Task brief: Transcribe only part of the material below: the lines from the one containing "exists a'. split;" through the one containing "0 <= i -> len", inclusive, exactly as written.

Data section:
#####
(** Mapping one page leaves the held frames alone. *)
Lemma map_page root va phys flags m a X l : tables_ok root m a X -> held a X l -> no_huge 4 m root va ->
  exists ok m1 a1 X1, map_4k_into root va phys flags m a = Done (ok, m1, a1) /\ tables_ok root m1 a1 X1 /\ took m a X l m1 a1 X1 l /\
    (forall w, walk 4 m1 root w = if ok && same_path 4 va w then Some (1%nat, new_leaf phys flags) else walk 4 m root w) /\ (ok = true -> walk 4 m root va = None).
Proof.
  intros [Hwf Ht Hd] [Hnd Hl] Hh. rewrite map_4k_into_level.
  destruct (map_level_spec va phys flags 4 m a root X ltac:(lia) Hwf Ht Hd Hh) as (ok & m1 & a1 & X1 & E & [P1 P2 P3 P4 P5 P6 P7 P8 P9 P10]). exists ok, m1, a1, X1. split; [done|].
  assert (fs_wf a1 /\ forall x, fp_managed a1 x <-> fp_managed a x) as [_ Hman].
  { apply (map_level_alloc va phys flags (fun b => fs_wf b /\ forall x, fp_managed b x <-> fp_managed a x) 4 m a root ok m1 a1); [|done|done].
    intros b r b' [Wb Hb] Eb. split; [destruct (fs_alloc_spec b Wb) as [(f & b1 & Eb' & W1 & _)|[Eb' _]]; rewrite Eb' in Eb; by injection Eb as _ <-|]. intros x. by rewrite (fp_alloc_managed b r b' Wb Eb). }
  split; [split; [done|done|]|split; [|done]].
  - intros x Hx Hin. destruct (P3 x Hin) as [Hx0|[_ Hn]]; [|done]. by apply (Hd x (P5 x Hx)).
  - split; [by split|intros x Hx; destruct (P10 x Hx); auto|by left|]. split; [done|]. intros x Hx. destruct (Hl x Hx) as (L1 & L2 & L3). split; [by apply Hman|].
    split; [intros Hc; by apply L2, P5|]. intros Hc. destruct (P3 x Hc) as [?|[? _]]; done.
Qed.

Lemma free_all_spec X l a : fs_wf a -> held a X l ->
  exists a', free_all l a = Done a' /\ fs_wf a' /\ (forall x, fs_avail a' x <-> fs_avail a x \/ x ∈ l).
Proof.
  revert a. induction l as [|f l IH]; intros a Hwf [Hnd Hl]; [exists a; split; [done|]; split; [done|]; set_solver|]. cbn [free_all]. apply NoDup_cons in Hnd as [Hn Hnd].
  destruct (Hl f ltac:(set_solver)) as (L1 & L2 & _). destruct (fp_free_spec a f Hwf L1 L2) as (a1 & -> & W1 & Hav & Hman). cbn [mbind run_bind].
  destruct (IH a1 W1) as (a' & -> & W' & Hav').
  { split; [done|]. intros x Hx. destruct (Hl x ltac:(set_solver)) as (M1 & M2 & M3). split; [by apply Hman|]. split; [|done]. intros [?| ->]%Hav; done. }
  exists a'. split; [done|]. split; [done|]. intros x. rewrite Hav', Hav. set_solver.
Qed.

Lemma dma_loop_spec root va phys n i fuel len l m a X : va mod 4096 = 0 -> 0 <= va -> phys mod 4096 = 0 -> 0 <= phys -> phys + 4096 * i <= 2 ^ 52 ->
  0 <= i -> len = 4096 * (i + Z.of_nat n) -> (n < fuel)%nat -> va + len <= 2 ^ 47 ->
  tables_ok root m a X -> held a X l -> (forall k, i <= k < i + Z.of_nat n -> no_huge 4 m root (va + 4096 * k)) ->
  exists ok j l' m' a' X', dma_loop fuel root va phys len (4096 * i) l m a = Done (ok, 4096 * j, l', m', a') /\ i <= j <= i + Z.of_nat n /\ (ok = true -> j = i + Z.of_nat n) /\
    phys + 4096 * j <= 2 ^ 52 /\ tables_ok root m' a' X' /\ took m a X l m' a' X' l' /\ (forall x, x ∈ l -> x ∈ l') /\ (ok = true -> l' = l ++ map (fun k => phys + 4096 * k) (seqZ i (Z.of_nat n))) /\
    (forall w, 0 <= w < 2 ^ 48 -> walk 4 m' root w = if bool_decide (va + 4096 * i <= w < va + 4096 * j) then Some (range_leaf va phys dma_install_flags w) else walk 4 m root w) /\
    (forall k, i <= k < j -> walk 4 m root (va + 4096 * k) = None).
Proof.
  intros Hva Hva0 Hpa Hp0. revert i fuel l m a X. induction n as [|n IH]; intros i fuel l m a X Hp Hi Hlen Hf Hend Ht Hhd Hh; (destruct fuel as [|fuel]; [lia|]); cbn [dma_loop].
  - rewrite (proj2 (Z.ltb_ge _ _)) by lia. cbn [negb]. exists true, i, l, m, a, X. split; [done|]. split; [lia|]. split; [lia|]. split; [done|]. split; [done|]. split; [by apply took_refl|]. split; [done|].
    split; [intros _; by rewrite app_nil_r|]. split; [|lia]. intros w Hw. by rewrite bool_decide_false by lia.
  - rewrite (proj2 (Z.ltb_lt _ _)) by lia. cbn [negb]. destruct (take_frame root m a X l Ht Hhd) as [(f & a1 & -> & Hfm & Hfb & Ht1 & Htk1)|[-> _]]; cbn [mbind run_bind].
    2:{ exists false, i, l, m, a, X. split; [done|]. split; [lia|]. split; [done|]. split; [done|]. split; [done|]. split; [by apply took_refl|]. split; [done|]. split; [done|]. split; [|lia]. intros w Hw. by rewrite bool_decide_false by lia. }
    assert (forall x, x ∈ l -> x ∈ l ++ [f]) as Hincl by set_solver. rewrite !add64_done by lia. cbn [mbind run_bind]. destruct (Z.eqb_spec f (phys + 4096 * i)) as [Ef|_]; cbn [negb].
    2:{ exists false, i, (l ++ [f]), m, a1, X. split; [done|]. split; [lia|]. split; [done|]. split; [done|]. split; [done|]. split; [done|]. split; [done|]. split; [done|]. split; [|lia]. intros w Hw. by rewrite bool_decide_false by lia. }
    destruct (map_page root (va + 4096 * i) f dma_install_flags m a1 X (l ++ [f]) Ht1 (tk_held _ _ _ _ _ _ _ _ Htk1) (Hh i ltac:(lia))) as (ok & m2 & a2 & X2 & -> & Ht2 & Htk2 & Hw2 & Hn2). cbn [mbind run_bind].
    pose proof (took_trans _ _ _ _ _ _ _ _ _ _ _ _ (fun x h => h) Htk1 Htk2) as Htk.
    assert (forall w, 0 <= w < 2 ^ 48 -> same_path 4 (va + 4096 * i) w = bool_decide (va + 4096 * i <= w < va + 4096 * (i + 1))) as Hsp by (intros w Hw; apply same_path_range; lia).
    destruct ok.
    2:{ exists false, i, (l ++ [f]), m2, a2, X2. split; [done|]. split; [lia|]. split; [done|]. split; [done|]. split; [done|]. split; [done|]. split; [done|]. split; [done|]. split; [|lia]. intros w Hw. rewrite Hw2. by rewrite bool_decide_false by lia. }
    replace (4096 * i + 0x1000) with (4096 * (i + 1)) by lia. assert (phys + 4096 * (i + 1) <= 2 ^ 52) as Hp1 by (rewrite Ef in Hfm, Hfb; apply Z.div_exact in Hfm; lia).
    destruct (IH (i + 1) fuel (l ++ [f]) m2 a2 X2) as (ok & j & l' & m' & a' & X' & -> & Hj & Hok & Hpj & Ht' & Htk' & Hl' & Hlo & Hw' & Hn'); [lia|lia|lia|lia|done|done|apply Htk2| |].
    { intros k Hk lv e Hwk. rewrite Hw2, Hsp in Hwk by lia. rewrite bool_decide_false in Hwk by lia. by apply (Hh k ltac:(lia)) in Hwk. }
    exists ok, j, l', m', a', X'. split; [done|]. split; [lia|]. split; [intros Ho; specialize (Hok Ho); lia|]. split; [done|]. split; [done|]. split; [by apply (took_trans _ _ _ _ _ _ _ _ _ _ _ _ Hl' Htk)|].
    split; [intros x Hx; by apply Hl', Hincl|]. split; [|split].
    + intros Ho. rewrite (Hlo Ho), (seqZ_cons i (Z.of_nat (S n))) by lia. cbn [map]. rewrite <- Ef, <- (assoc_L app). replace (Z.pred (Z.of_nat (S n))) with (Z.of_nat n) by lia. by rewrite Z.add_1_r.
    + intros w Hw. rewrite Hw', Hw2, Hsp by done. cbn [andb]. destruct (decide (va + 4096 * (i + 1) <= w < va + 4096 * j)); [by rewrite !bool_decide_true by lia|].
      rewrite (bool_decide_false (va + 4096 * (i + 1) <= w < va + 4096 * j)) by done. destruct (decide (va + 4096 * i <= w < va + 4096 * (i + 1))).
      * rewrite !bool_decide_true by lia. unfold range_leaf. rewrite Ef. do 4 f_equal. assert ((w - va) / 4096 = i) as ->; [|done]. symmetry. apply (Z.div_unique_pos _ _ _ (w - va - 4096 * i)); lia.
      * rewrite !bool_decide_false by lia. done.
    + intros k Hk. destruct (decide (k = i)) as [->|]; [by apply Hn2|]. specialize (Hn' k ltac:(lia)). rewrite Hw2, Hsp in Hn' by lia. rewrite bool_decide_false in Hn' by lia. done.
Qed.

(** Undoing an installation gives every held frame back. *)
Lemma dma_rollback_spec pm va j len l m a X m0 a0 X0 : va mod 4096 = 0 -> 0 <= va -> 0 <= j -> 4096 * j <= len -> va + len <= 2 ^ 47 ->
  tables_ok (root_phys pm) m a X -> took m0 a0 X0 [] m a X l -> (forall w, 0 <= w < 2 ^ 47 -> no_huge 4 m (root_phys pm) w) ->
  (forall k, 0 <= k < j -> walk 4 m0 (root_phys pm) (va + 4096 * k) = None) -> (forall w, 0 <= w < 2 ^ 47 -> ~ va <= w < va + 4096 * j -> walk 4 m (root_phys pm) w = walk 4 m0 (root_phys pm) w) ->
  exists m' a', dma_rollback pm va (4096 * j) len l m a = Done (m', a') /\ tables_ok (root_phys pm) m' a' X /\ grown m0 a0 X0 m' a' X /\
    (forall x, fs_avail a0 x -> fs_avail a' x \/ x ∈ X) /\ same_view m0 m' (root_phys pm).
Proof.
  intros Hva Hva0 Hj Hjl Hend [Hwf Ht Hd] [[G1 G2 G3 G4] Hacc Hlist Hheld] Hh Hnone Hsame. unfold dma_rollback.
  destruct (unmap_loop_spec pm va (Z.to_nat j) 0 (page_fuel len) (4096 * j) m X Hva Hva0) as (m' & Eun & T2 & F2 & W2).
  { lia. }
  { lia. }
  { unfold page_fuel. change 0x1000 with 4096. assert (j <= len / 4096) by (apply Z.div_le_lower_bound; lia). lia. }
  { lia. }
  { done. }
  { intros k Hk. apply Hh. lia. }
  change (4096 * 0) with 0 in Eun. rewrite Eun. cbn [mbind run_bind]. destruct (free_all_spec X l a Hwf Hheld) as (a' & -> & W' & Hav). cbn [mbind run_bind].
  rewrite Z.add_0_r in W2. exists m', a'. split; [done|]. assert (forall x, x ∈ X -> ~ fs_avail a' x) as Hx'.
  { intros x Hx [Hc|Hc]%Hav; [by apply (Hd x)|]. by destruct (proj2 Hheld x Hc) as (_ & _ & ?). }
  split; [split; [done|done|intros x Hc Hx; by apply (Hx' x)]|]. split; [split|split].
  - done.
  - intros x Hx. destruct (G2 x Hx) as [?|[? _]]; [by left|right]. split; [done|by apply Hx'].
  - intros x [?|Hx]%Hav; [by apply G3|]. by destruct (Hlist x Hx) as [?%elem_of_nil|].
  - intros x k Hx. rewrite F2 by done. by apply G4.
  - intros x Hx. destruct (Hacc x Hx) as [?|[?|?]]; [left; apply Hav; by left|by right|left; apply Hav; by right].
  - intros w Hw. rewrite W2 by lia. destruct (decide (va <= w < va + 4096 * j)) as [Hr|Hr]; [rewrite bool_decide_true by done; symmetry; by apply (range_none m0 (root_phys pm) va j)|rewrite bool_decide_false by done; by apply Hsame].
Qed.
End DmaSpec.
#####
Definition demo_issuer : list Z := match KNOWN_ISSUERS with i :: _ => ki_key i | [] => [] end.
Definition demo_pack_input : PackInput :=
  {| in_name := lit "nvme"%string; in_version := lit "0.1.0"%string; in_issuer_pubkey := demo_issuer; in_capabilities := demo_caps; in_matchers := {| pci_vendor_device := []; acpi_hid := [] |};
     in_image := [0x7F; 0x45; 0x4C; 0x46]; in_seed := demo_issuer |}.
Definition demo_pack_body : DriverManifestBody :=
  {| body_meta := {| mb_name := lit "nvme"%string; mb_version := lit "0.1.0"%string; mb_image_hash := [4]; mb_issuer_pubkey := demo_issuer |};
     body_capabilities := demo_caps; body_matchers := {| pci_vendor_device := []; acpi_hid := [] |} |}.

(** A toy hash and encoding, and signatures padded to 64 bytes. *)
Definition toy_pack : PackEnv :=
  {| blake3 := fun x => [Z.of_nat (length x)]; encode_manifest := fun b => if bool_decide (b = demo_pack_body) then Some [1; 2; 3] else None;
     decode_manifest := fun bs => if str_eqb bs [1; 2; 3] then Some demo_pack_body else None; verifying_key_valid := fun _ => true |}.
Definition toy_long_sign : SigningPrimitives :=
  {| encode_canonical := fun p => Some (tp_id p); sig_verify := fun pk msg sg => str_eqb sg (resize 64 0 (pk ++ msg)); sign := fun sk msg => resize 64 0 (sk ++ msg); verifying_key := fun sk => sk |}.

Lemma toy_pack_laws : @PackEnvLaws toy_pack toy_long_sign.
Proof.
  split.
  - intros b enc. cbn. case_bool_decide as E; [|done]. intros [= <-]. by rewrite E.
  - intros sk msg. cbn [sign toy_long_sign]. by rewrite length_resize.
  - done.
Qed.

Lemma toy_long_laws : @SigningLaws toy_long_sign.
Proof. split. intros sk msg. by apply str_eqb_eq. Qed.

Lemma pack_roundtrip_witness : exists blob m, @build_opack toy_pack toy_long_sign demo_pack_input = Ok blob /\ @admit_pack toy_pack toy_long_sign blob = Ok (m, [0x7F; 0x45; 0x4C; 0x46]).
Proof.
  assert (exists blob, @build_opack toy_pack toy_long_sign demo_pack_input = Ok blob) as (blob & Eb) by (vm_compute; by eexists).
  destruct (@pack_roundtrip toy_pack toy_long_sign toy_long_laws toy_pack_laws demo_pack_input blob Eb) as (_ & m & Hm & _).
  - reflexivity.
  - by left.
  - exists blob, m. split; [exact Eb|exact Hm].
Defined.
#####
Answer to the problem:
  exists a'. split; [done|]. split; [done|]. intros x. rewrite Hav', Hav. set_solver.
Qed.

Lemma dma_loop_spec root va phys n i fuel len l m a X : va mod 4096 = 0 -> 0 <= va -> phys mod 4096 = 0 -> 0 <= phys -> phys + 4096 * i <= 2 ^ 52 ->
  0 <= i -> len = 4096 * (i + Z.of_nat n) -> (n < fuel)%nat -> va + len <= 2 ^ 47 ->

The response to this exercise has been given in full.